(Dataset entries)
----

(** * A limit order book with price-time priority

    Shallow embedding of [capstone_project/order_book.hpp] and
    [capstone_project/order_book.cpp]: the slab allocator, the intrusive
    FIFO queue of a price level, the two ordered side indices, the matching
    loop and the public operations of [OrderBook].

    Conventions of the embedding
    - [uint64_t] and [size_t] values are integers in [Z]; every arithmetic
      operation of the source on them is followed by [wrap64].
    - [double] is [spec_float] at binary64 ([prec = 53], [emax = 1024]);
      comparisons and the subtraction of [get_spread] are the IEEE ones.
    - a pointer into a pool is the address of its slot (a [nat]); a pointer
      that may be null is an [option nat].  The contents of the slabs are a
      finite map from addresses to records, so that two pointers to the same
      slot alias, as they do in the source.
    - [std::map] is an association list kept sorted by its comparator,
      [std::unordered_map] is a [gmap].
    - what the source prints on [std::cout] and [std::cerr] is returned as a
      list of events. *)

From Stdlib Require Import ZArith Bool List Lia.
From Stdlib Require Import Floats.SpecFloat.
From stdpp Require Import gmap list.

Open Scope Z_scope.

(** ** Machine integers *)

Definition wrap64 (z : Z) : Z := z mod 2 ^ 64.
Definition splitroot (p : string) : string * string :=
  match p with
  | String c rest =>
      if Ascii.eqb c "/"%char then
        match rest with
        | String c2 rest2 =>
            if Ascii.eqb c2 "/"%char then
              match rest2 with
              | String c3 _ => if Ascii.eqb c3 "/"%char then ("/", rest) else ("//", rest2)
              | EmptyString => ("//", rest2)
              end
            else ("/", rest)
        | EmptyString => ("/", rest)
        end
      else ("", p)
  | EmptyString => ("", p)
  end.

Definition posix_path_str (p : string) : string :=
  let '(root, rel) := splitroot p in
  let parts := filter (fun x => negb (String.eqb x "") && negb (String.eqb x "."))
                      (split_slash rel) in
  let s := String.append root (String.concat "/" parts) in
  if String.eqb s "" then "." else s.

(** Exceptions the step can raise: [ValueError(f"Unsupported file: ...")];
    the pydantic [ValidationError] of [ImageBlock(path=...)], whose [FilePath]
    field requires an existing regular file; the [OSError] of
    [open(new_file_path, "r")]; the [UnicodeDecodeError] of [f.read()]. *)
Inductive StepError : Type :=
| UnsupportedFile (path : string)
| ImageValidationError (path : string)
| FileError (path : string)
| DecodeError (path : string).

(** What [open(p, "r")] followed by [f.read()] gives on a regular file: the
    text [read] returns, an [OSError] from [open] (e.g. permission denied), or
    a [UnicodeDecodeError] from [read]. *)
Inductive TextRead : Type :=
| Readable (text : string)
| Unopenable
| Undecodable.

(** What a path names: no regular file (missing, a directory, ...), on which
    both [FilePath] validation and [open] fail, or a regular file. *)
Inductive FileEntry : Type :=
| NoFile
| RegularFile (read : TextRead).

Definition FileSystem := string -> FileEntry.

(** [Path(p).is_file()], the check of pydantic's [FilePath]. *)
Definition is_regular_file (e : FileEntry) : bool :=
  match e with NoFile => false | RegularFile _ => true end.

Record ContextUpdateEvent : Type := mkUpdate {
  new_file_paths : list string;
  removed_file_paths : list string
}.

(** State after the step: [memory_blocks] is mutated in place by
    [list.append], so blocks appended before an exception stay. *)
Record StepOutcome : Type := mkOutcome {
  blocks_after : list MemoryBlock;
  raised : option StepError
}.

(** The first loop, [for new_file_path in ev.new_file_paths], against the
    names [current_block_names] computed once before it.  An image block
    holds its path in the [str(Path(p))] form; a text block holds what
    [f.read()] returned. *)
Fixpoint add_new_files (fs : FileSystem) (current_block_names : list string)
    (memory_blocks : list MemoryBlock) (paths : list string)
    : list MemoryBlock * option StepError :=
  match paths with
  | [] => (memory_blocks, None)
  | new_file_path :: rest =>
      if existsb (String.eqb new_file_path) current_block_names then
        add_new_files fs current_block_names memory_blocks rest
      else if is_image_path new_file_path then
        match fs new_file_path with
        | RegularFile _ =>
            add_new_files fs current_block_names
              (memory_blocks ++ [StaticMemoryBlock (path_to_block_name new_file_path)
                                                   [CImage (posix_path_str new_file_path)]])
              rest
        | NoFile => (memory_blocks, Some (ImageValidationError new_file_path))
        end
      else if is_text_path new_file_path then
        match fs new_file_path with
        | RegularFile (Readable text) =>
            add_new_files fs current_block_names
              (memory_blocks ++ [StaticMemoryBlock (path_to_block_name new_file_path)
                                                   [CText text]])
              rest
        | RegularFile Undecodable => (memory_blocks, Some (DecodeError new_file_path))
        | RegularFile Unopenable | NoFile => (memory_blocks, Some (FileError new_file_path))
        end
      else (memory_blocks, Some (UnsupportedFile new_file_path))
  end.

(** One iteration of the second loop: keep the blocks whose name differs. *)
Definition remove_block_named (named_block : string) (memory_blocks : list MemoryBlock)
    : list MemoryBlock :=
  filter (fun block => negb (String.eqb (name block) named_block)) memory_blocks.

----

PROMPT: Find the line that contains "add_new_files fs current_block_names memory_blocks". Write out that line and every line after it through the end of the data, exactly, and nothing else.

TASK ANSWER:
        add_new_files fs current_block_names memory_blocks rest
      else if is_image_path new_file_path then
        match fs new_file_path with
        | RegularFile _ =>
            add_new_files fs current_block_names
              (memory_blocks ++ [StaticMemoryBlock (path_to_block_name new_file_path)
                                                   [CImage (posix_path_str new_file_path)]])
              rest
        | NoFile => (memory_blocks, Some (ImageValidationError new_file_path))
        end
      else if is_text_path new_file_path then
        match fs new_file_path with
        | RegularFile (Readable text) =>
            add_new_files fs current_block_names
              (memory_blocks ++ [StaticMemoryBlock (path_to_block_name new_file_path)
                                                   [CText text]])
              rest
        | RegularFile Undecodable => (memory_blocks, Some (DecodeError new_file_path))
        | RegularFile Unopenable | NoFile => (memory_blocks, Some (FileError new_file_path))
        end
      else (memory_blocks, Some (UnsupportedFile new_file_path))
  end.

(** One iteration of the second loop: keep the blocks whose name differs. *)
Definition remove_block_named (named_block : string) (memory_blocks : list MemoryBlock)
    : list MemoryBlock :=
  filter (fun block => negb (String.eqb (name block) named_block)) memory_blocks.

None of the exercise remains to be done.